I had some Dinos - that just occurred after some coral areas of coral died. The Dino's showed up on the newly dead areas. I changed my oxydator yesterday - (which had run out of H2O2 almost) - and today the Dinos are 90 percent gone.
 
PS - it does though - take away from the theory that its nutrient levels that are a big influence on Dino populations right? I mean if the nutrients are the same as in the main tank - and now there are Dinos in the frag tank - this suggests to me - that its the new 'open area' that is the major determinant. Which is likely why in the threads of Dinos here - you can read 5000 different theories as to what to do nutrient wise. PS - I had some Dinos once - when I had a coral die off (due to a power issue) - I added a bottle of the coralline algae supplement - and within a month the Dinos were gone - replaced by purple corralline. JME - as always an interesting discussion...
Good thoughts. It's complicated.
Dinos being very mobile means that a lot of "dinos grow on X surface" are really observations about dinos relocating. (They do prefer rough surface to coral mucus.)
Our problem dinos double in slower than a day, so the sudden overnight appearance of dinos from zero to brown is not population growth but population concentration.
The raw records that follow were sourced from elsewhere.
Lemma opened_ok (n0 m : nat -> Z) (x0 : list Z) (q0 : nat) (s : state) (o : sout) (a : string)
    (bm : list (string * nat)) (bt : option nat) :
  hw_ok n0 m x0 q0 s -> stream_ok s o a -> o.(so_standby) = true ->
  (forall k, n0 k + zlen s.(hw_outs) + 1 <= INT32_MAX) -> Z.of_nat q0 + zlen s.(hw_outs) + 1 < INT32_MAX ->
  hw_ok n0 m x0 q0 (set_hw_bt_stream bt (set_hw_bus_map bm (set_hw_outs (s.(hw_outs) ++ [Some o]) s))).
Proof using.
  clear threads leaves e opens cards_there resampled slots infos oe_mem oe_card oe_plain oe cb_malloc.
  intros [K1 K2 K3 K4 K5 K6 K7] So Sb Rm Rq. destruct (standby_uses o 0%nat Sb) as (_ & Up & Od).
  assert (forall l : list (option sout), zlen (l ++ [Some o]) = zlen l + 1) as Zl
    by (intros l; unfold zlen; rewrite length_app; cbn; lia).
  split; cbn; try done.
  - eapply base_ok_ext; [exact K1| |done|].
    + intros k. cbn. by rewrite (count_last _ _ _ (proj1 (standby_uses o k Sb))).
    + rewrite omap_app. cbn [omap list_omap]. by rewrite Od, app_nil_r.
  - intros i y Ly. apply lookup_app_Some in Ly as [Ly | [_ Ly]].
    { destruct (K2 i y Ly) as [b Hb]. exists b. by eapply stream_ok_same. }
    destruct (i - length s.(hw_outs))%nat; [|done]. injection Ly as <-. exists a. by eapply stream_ok_same.
  - by rewrite (count_last _ _ _ Up).
  - intros k. rewrite Zl. destruct (K6 k). specialize (Rm k). lia.
  - rewrite Zl. lia.
Qed.

Lemma closed_ok (n0 m : nat -> Z) (x0 : list Z) (q0 : nat) (s : state) (i : nat) (o : sout)
    (bm : list (string * nat)) :
  hw_ok n0 m x0 q0 s -> s.(hw_outs) !! i = Some (Some o) -> o.(so_standby) = true ->
  hw_ok n0 m x0 q0 (set_hw_outs (<[i := None]> s.(hw_outs)) (set_hw_bus_map bm s)).
Proof using.
  clear threads leaves e opens cards_there resampled slots infos oe_mem oe_card oe_plain oe cb_malloc.
  intros [K1 K2 K3 K4 K5 K6 K7] L Sb. destruct (standby_uses o 0%nat Sb) as (_ & Up & Od).
  split; cbn; try done.
  - eapply base_ok_ext; [exact K1| |done|].
    + intros k. cbn. rewrite (count_insert _ _ _ _ _ L), (proj1 (standby_uses o k Sb)). cbn. lia.
    + apply Permutation_app_tail. pose proof (omap_own s.(hw_outs) i _ None L) as Om. by rewrite Od in Om.
  - intros j y Ly. destruct (decide (j = i)) as [-> | Ne].
    + rewrite list_lookup_insert_eq in Ly by (by apply lookup_lt_Some in L). done.
    + rewrite list_lookup_insert_ne in Ly by done. destruct (K2 j y Ly) as [b Hb]. exists b. by eapply stream_ok_same.
  - rewrite (count_insert _ _ _ _ _ L), Up. cbn. rewrite K3. do 2 f_equal. lia.
  - intros k. unfold zlen. rewrite length_insert. apply K6.
  - unfold zlen. by rewrite length_insert.
Qed.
Surfaces, flow, light etc - all these secondary variables matter, and with dinos they become maybe not so secondary.

People make good arguments against the water nutrient idea for dinos, and I find them almost persuasive. But there are a couple of repeated observations that are just too frequent to explain away.
Water changes -> resurgent dino growth that had been flat.
GFO -> heavy incidence of dino appearance and re-appearance
(for a bonus: Amino Acids - > good dino growth. )

My best explanation for this is that under most tank situations dinos have good ways of getting the N and P they need, even in low nutrients (mobility, heterotrophy, toxins that create dead organisms for food). What causes the population to plateau is most often then trace elements (Fe).
In addition to the boatloads of anecdotes, some semi-experimental evidence for this.

So if the goal is to control dino populations through competition for trace elements, this is much easier to do at (modestly) higher PO4, NO3 than very low values.